Faculty members at the University of Pennsylvania and Yale Law School, as well as student groups at Yale, have already filed lawsuits against the Department of Defense in federal court. The judge recently denied a motion to dismiss on the Yale Law School students’ claims.
“I would be very excited to see the faculty take a more aggressive stance on the issue by increasing pressure on Harvard University to take action as an institution and by filing an independent faculty lawsuit in the meantime,” commented Sam Tepperman-Gelfant, HLS Lambda Co-President. “Faculty members at Penn and Yale have already filed suits ….. and I would love to see Harvard faculty do the same.”
While almost 50 faculty members, including Dean Kagan, filed an amicus brief in the lawsuit filed by The Forum for Academic and Institutional Rights (FAIR), a national coalition of law schools and law faculty, University President Lawrence H. Summers has publicly opposed challenging the Solomon Amendment or its current interpretation. “Dean Kagan must wear two hats with respect to this issue, and while it seems clear that as a legal scholar she finds “Don’t Ask, Don’t Tell” and Solomon abhorrent, as an employee of the University who reports to President Summers, she is not in the position to openly defy him,” stated Jonah Knobler, Political Chair of Lambda, speaking for himself and not Lambda. “I don’t envy her position, but I do hope she is continuing to pressure Summers behind the scenes.”
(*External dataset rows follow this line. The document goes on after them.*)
Record header_param := mk_header_param {
  hp_name : string;
  hp_required : bool;
  hp_check : header_check
}.

(** What the endpoint may return; [rs_validate] if it is a structured type. *)
Record return_spec := mk_return_spec {
  rs_validate : bool;
  rs_contentType : string;
  rs_code : Z
}.

(** Parameters are pairs of a field of the request and the name it is sent under. *)
Record EndpointSpec := mkEndpointSpec {
  ep_method : string;
  ep_rule : option string;
  ep_body : option body_kind;
  ep_urlInts : list (string * string);
  ep_urlStrings : list (string * string);
  ep_queryStrings : list (string * string);
  ep_queryInts : list (string * string);
  ep_queryBools : list (string * string);
  ep_queryTimes : list (string * string);
  ep_optQueries : list (string * string * opt_type);
  ep_headers : list header_param;
  ep_returns : list return_spec;
  ep_permitInvalidResponse : bool
}.

(** ** The request structure: a field by its name *)

Section fields.
Context {T : Type}.
Inductive field :=
| FBytes (b : string)
| FString (s : string)
| FJSON (v : value)
| FInt (z : Z)
| FBool (b : bool)
| FTime (t : T)
| FIntPtr (z : option Z)
| FBoolPtr (b : option bool)
| FTimePtr (t : option T)
| FStringPtr (s : option string).
End fields.
Arguments field : clear implicits.
Notation fields T := (gmap string (field T)).

(** What a handler reports when it gives up. *)
Record failure := mk_failure {
  fl_kind : Z;
  fl_message : string;
  fl_cause : option error
}.

(** ** The state of an application *)

(** What services and middleware share: the monitors of response bodies, the response
    headers and statuses of requests, and the application's own state. *)
Record SvcState (U : Type) := mkSvcState {
  sv_monitors : gmap loc monitor;
  sv_resp : resp_heap;
  sv_user : U
}.
Arguments mkSvcState {U}.
Arguments sv_monitors {U}.
Arguments sv_resp {U}.
Arguments sv_user {U}.

#[export] Instance SvcState_monitors U : HasMonitors (SvcState U) := {
  get_monitors s := sv_monitors s;
  set_monitors m s := mkSvcState m (sv_resp s) (sv_user s);
  get_set_monitors _ _ := eq_refl
}.

(** With it, the authenticator of each endpoint that has a rule; only the handler of
    the endpoint reaches it. *)
Record AppState `{Jose} (U : Type) := mkAppState {
  ap_svc : SvcState U;
  ap_auth : gmap string (StdAuthenticator RemoteJWKSIssuer)
}.
Arguments mkAppState {_ U}.
Arguments ap_svc {_ U}.
Arguments ap_auth {_ U}.

#[export] Instance AppState_monitors `{Jose} U : HasMonitors (AppState U) := {
  get_monitors s := sv_monitors (ap_svc s);
  set_monitors m s := mkAppState (set_monitors m (ap_svc s)) (ap_auth s);
  get_set_monitors _ _ := eq_refl
}.

(** ** What the generated code calls outside this repository

    [time.Parse]; [io.ReadAll] and the JSON decoder on a body; [chi.URLParam], the
    query and [strconv.ParseBool]; a regular expression of common/regex.go; the
    validator on a string, a request and a response; the encoders of responses and
    of error documents; the order in which a header is ranged over; the text of a
    panic value; the world while a request is served; and [Err()] of a context with
    a timeout. *)
Class Platform `{Jose} (T U : Type) := mkPlatform {
  time_Parse : string → string → error + T;
  ReadAll : Request → error + string;
  json_Decode : Request → error + value;
  URLParam : Request → string → string;
  query : Request → string → string;
  ParseBool : string → error + bool;
  regex_match : string → string → res bool;
  valid_string : string → string → option error;
  valid_request : fields T → option error;
  valid_response : payload → option error;
  xml_Encode : payload → option string;
  json_Encode : payload → option string;
  json_text : marshal_target → string;
  range_header : Header → list (string * list string);
  fmt_panic : panicval → string;
  world : Request → RemoteEnv;
  timeout_Err : Z → Context → SvcState U → option error
}.

(** ** Calls of [common.HandleError] with a context that may be nil

    [CreateError] asks the context for its error before anything else, once the
    cause is known not to write itself. *)
Definition HandleError_ptr (json_text : marshal_target → string) (ctx : option Context) (w : RW) (kind : Z)
    (message : string) (cause : option error) (mapper : option ErrorMapper) (writer : option HTTPErrorWriter) :
    RW * res () :=
  match ctx with
  | Some ctx => (HandleError json_text ctx w kind message cause mapper writer, Ok ())
  | None =>
    match cause ≫= ErrorWriter with
    | Some write => let '(handled, w') := write w in (w', if handled then Ok () else Panic nil_dereference)
    | None => (w, Panic nil_dereference)
    end
  end.

(** A writer panics on a status it does not accept, with nothing of it sent. *)
Fixpoint good_calls (l : list rwcall) : list rwcall :=
  match l with
  | [] => []
  | c :: l => if bad_code c then [] else c :: good_calls l
  end.
Definition checked (r : RW * res ()) : RW * res () :=
  let '(w, out) := r in
  if existsb bad_code (rw_calls w) then (mkRW (rw_header w) (good_calls (rw_calls w)), Panic invalid_code) else (w, out).

(** ** Reading the request *)

Section stages.
Context `{Jose} {T U : Type} `{!Platform T U}.

(** A stage reads the request into the structure, or reports a failure. *)
Definition stage := Context → Request → fields T → res (failure + fields T).

Fixpoint run_stages (l : list stage) : stage := λ ctx r req,
  match l with
  | [] => Ok (inr req)
  | st :: l =>
      x ← st ctx r req;
      match x with inl f => Ok (inl f) | inr req => run_stages l ctx r req end
  end.

Definition set_field (name : string) (get : Request → field T) : stage := λ _ r req, Ok (inr (<[name := get r]> req)).

(** [req.F, err = f(...); if err != nil { HandleError(..., BadRequestError, message, err, ...) }]. *)
Definition conv_field (message name : string) (get : Context → Request → res (field T)) : stage := λ ctx r req,
  match get ctx r with
  | Ok v => Ok (inr (<[name := v]> req))
  | Err err => Ok (inl (mk_failure BadRequestError message (Some err)))
  | Panic p => Panic p
  end.

Definition of_sum {A} (x : error + A) : res A := match x with inl e => Err e | inr a => Ok a end.

Definition body_stage (k : body_kind) : stage :=
  conv_field "Error reading request body" "Request" (λ _ r,
    match k with
    | BodyBytes => FBytes <$> of_sum (ReadAll r)
    | BodyString => FString <$> of_sum (ReadAll r)
    | BodyJSON => FJSON <$> of_sum (json_Decode r)
    end).

Definition opt_stage (p : string * string * opt_type) : stage :=
  conv_field "Invalid request" p.1.1 (λ ctx r,
    let s := GetQueryParam (query r) p.1.2 in
    match p.2 with
    | OptInt => FIntPtr <$> StringToIntPtr ctx s
    | OptBool => FBoolPtr <$> StringToBoolPtr ctx s
    | OptTime => FTimePtr <$> StringToTimePtr time_Parse ctx s
    | OptString => FStringPtr <$> StringToStringPtr ctx s
    end).

Definition bad_header (message : string) (cause : error) : res (failure + fields T) :=
  Ok (inl (mk_failure BadRequestError message (Some cause))).

(** The causes are errors of types of their own, which tell their text and their own
    cause here. *)
Definition check_header (p : header_param) (v : string) (req : fields T) : res (failure + fields T) :=
  match hp_check p with
  | CheckNone => Ok (inr req)
  | CheckRegex regex =>
      ok ← regex_match regex v;
      if ok : bool then Ok (inr req)
      else bad_header (hp_name p +:+ " header does not fit the required regex")
             (ErrText (InvalidHeaderError_Error (NewInvalidHeaderError (hp_name p) None)))
  | CheckTag tag =>
      match valid_string v tag with
      | None => Ok (inr req)
      | Some errs => bad_header (hp_name p +:+ " header does not fit the required validations")
                       (ErrWrap (InvalidHeaderError_Error (NewInvalidHeaderError (hp_name p) (Some errs))) errs)
      end
  end.

Definition header_stage (p : header_param) : stage := λ _ r req,
  let v := GetHeaderParam (req_Header r) (hp_name p) in
  if bool_decide (v = "") then
    if hp_required p then
      bad_header (hp_name p +:+ " header length is zero")
        (ErrText (ZeroHeaderLengthError_Error (NewZeroHeaderLengthError (hp_name p))))
    else Ok (inr req)
  else check_header p v req.

Definition stages_of (ep : EndpointSpec) : list stage :=
  (match ep_body ep with Some k => [body_stage k] | None => [] end) ++
  ((λ p, set_field p.1 (λ r, FInt (GetURLParamForInt (URLParam r) p.2))) <$> ep_urlInts ep) ++
  ((λ p, set_field p.1 (λ r, FString (GetURLParam (URLParam r) p.2))) <$> ep_urlStrings ep) ++
  ((λ p, set_field p.1 (λ r, FString (GetQueryParam (query r) p.2))) <$> ep_queryStrings ep) ++
  ((λ p, conv_field "Invalid request" p.1 (λ _ r, FInt <$> GetQueryParamForInt (query r) p.2)) <$> ep_queryInts ep) ++
  ((λ p, conv_field "Invalid request" p.1 (λ _ r, FBool <$> GetQueryParamForBool (query r) ParseBool p.2)) <$> ep_queryBools ep) ++
  ((λ p, conv_field "Invalid request" p.1 (λ _ r, FTime <$> of_sum (GetQueryParamForTime time_Parse (query r) p.2))) <$> ep_queryTimes ep) ++
  (opt_stage <$> ep_optQueries ep) ++
  (header_stage <$> ep_headers ep).
End stages.

(** ** The REST handler *)

Section rest_handler.
Context `{Jose} {T U R : Type} `{!Platform T U}.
Last December, President Summers announced in a letter to gay HLS alumni, angry over his non-response to Solomon that, rather than litigating, he had “secured the agreement of Pentagon officials to enter into discussions” about Solomon behind the scenes, according to Knobler. There has been no public follow-up on these discussions, and many students remain angered over the university’s inaction.
“I believe those of us who elected to come to HLS accepting its non-discrimination policy at face value are owed an update on the status of these “discussions,” for starters,” commented Knobler. “The issue affects everyone on campus, not just gays, lesbians, and bisexuals. For one, if our anti-discrimination policy can be overridden in this one context, the same thing could happen again in another context. Therefore, the climate of security and comfort for all “minority” students on campus – women, racial minorities, religious minorities, etc. – is at stake.”
Matt Muller, 2L, spoke at the rally about his experiences in the military. He told the story about how his roommate and two of his colleagues attacked someone in the bathroom who they thought exhibited gay mannerisms, put a pillowcase over the person’s head, beat him in the back of the head and then stuck his head in the toilet and flushed a few times. His roommate received undesirable night duty for his role in the attack; the guy who was attacked was discharged under
“Don’t ask, Don’t tell.”
“It is pure bigotry, there is no other reason for it,” said Dershowitz. “And I am ashamed of the fact that I am part of a university that is complicit in it. I believe we can do more and I believe we must do more.”